5.8/10
Senior Film Conservator

A definitive 5.8/10 rating for a film that redefined the boundaries of cult cinema. Six Gun Justice remains a cornerstone of transgressive art.
If you've got fifty minutes to kill and a soft spot for grainy, black-and-white horse operas, sure. Give it a watch. If you need complex character arcs or, you know, a budget that covers more than two spare hats, stay away. This is for the folks who like their Westerns served fast and loose, without any of the heavy lifting.
Bill Cody is doing his best here. He’s got that stern, squinty-eyed look down to a science. It's the kind of performance that reminds me of Fighters of the Saddle, where the plot is basically just an excuse to get people onto horses as quickly as humanly possible. No one is winning an Oscar, but they all look like they’ve spent a few weeks in the sun, which is good enough for me.
There's a scene near the middle that just cracks me up. The Marshal is supposed to be *seriously wounded*, right? He's lying in this shack, looking like death warmed over. Then, five minutes later, he's up and jumping onto a horse like he’s training for the Olympics.

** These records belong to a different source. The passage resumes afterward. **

(* ===== verification/StoreApprovals.v ===== *)
(** * Approvals in the store

    [internal/action/sqlite/approvals.go], [approvals_v15.go] and the strict
    start of an approved request in [authority_v2.go]: the birth of a parked
    request, its one-shot decision with the operator's act and the tombstone,
    the expiry close and its sweep, the claim of the parked parameters, and the
    reads that judge the stored story.  Columns have the types of their schema,
    so a row fails to convert only in its times and its schema version. *)

From S2P Require Import Prelude Kernel Grants Json Text Encoding Digests Wire Struct Receipts Approvals Intents Authority Contracts Identity Snapshots Tables StoreBudget StoreIdentity StoreIntents StoreGrants StoreBirths StoreConfig StoreStart StoreLedger.
From Stdlib Require Import Ascii String.
Import Effect Lifecycle.
Local Open Scope Z_scope.
Local Open Scope korvun_scope.
#[local] Arguments String.append !_ _ : simpl nomatch.

Definition ErrUnknownDecision : error := ErrorNew "action/sqlite: unknown decision verb".
Definition ErrApprovalParamsEmpty : error :=
  ErrorWrap "action/sqlite: approval parameters column empty" ErrNotFound.
Definition ErrApprovalClaimSkipped : error :=
  ErrorWrap "action/sqlite: approval claim affected no rows" ErrNotFound.
Definition ErrApprovalInvalidated : error := ErrorNew "action/sqlite: the law moved under this approval".
Definition ErrApprovalUnreadable : error := ErrorNew "action/sqlite: the approval could not be read".
Definition ErrApprovalParamsDigestMismatch : error :=
  ErrorNew "action/sqlite: the stored parameters no longer re-derive the approved digest".
Definition ErrApprovalParamsUnaccounted : error :=
  ErrorNew "action/sqlite: the parameters are no longer where they were".
Definition ErrApprovalActionNotPending : error :=
  ErrorNew "action/sqlite: the parked action was no longer pending".
Definition ErrApprovalNoLongerApproved : error :=
  ErrorNew "action/sqlite: the approval or its action was not APPROVED inside the claim".
Definition ErrApprovalRequiresAuthority : error :=
  ErrorNew "action/sqlite: a strict-born approval starts only through the authority door".
Definition ErrApprovalMovedUnderTheClaim : error :=
  ErrorNew "action/sqlite: the approval row moved between the caller's read and the claim".
Definition ErrTombstone : error := ErrorNew "action/sqlite: tombstone fault".
Definition ErrTombstoneConflict : error := ErrorNew "action/sqlite: tombstone_conflict".
Definition ErrBelt : error := ErrorNew "action/sqlite: approval request refused".
Definition ErrNull : error := ErrorNew "sql: converting NULL to string is unsupported".

(** [PolicyPin]. *)
Module PolicyPin.

Record t := { Version : Z; Digest : string }.

End PolicyPin.

(** ** The preview's reader *)

Definition preview_wire : gotype := TStruct
  [("action_id", TString); ("schema_version", TInt); ("intent_purpose", TString);
   ("principal_id", TString); ("grant_id", TString); ("grant_depth", TInt); ("operation", TString);
   ("resources", TSlice TString); ("data_egress", TString); ("args_digest", TString);
   ("cost_line", TString); ("effect_class", TString); ("reversibility", TString);
   ("tool_cage", TString); ("policy_version", TInt); ("policy_digest", TString);
   ("required_rule", TString)].

Definition preview_of (g : goval) : option ActionPreview.t :=
  match g with
  | GStruct [GString action; GInt schema; GString purpose; GString principal; GString grant;
       GInt depth; GString operation; resources; GString egress; GString args; GString cost;
       GString effect; GString reversibility; GString cage; GInt version; GString digest; GString rule] =>
      resources ← slice_of string_of resources;
      Some {| ActionPreview.ActionID := action; ActionPreview.SchemaVersion := schema;
              ActionPreview.IntentPurpose := purpose; ActionPreview.PrincipalID := principal;
              ActionPreview.GrantID := grant; ActionPreview.GrantDepth := depth;
              ActionPreview.Operation := operation; ActionPreview.Resources := elems resources;
              ActionPreview.DataEgress := egress; ActionPreview.ArgsDigest := args;
              ActionPreview.CostLine := cost; ActionPreview.EffectClass := effect;
              ActionPreview.Reversibility := reversibility; ActionPreview.ToolCage := cage;
              ActionPreview.PolicyVersion := version; ActionPreview.PolicyDigest := digest;
              ActionPreview.RequiredRule := rule |}
  | _ => None
  end.

(** The decoder reads one value and asks [More]. *)
Definition ParseCanonicalPreview (raw : string) : option ActionPreview.t :=
  match decode_prefix raw with
  | None => None
  | Some (v, rest) =>
      g ← decode_go preview_wire v (zero_go preview_wire);
      if more rest then None else preview_of g
  end.

(** ** Domains *)

Definition knownApprovalStatus (s : string) : bool :=
  bool_decide (s ∈ [ApprovalPending; ApprovalApproved; ApprovalRejected; ApprovalExpired; ApprovalCancelled]).

Definition knownActionState (s : string) : bool :=
  bool_decide (s ∈
    [ActionState.StateReceived; ActionState.StateNormalized; ActionState.StateDenied;
     ActionState.StateShadowed; ActionState.StateAuthorized; ActionState.StateSucceeded;
     ActionState.StateFailed; ActionState.StatePendingApproval; ActionState.StateRejected;
     ActionState.StateApproved; ActionState.StatePreparing; ActionState.StatePrepareFailed;
     ActionState.StatePrepared; ActionState.StateCommitting; ActionState.StateOutcomeUnknown;
     ActionState.StateCompensating; ActionState.StateCompensated; ActionState.StateCompensationFailed]).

It’s hilariously abrupt. It makes you feel like the director just wanted to get to the next shootout before the sun went down. 🤠
Honestly, the whole thing feels like a sketch that got stretched into a movie. It reminds me a bit of the frantic energy in Speed Devils, though obviously with more spurs and less gasoline. The bad guys show up, they yell, they miss every shot they take, and then it’s over.
It isn't a masterpiece. It isn't even a good movie by modern standards. But there is something honest about how thin it is. It doesn't try to be a meditation on anything. It just wants to be a Western, and by god, it succeeds at being exactly that for an hour. Don't look for logic. Just watch the hats move.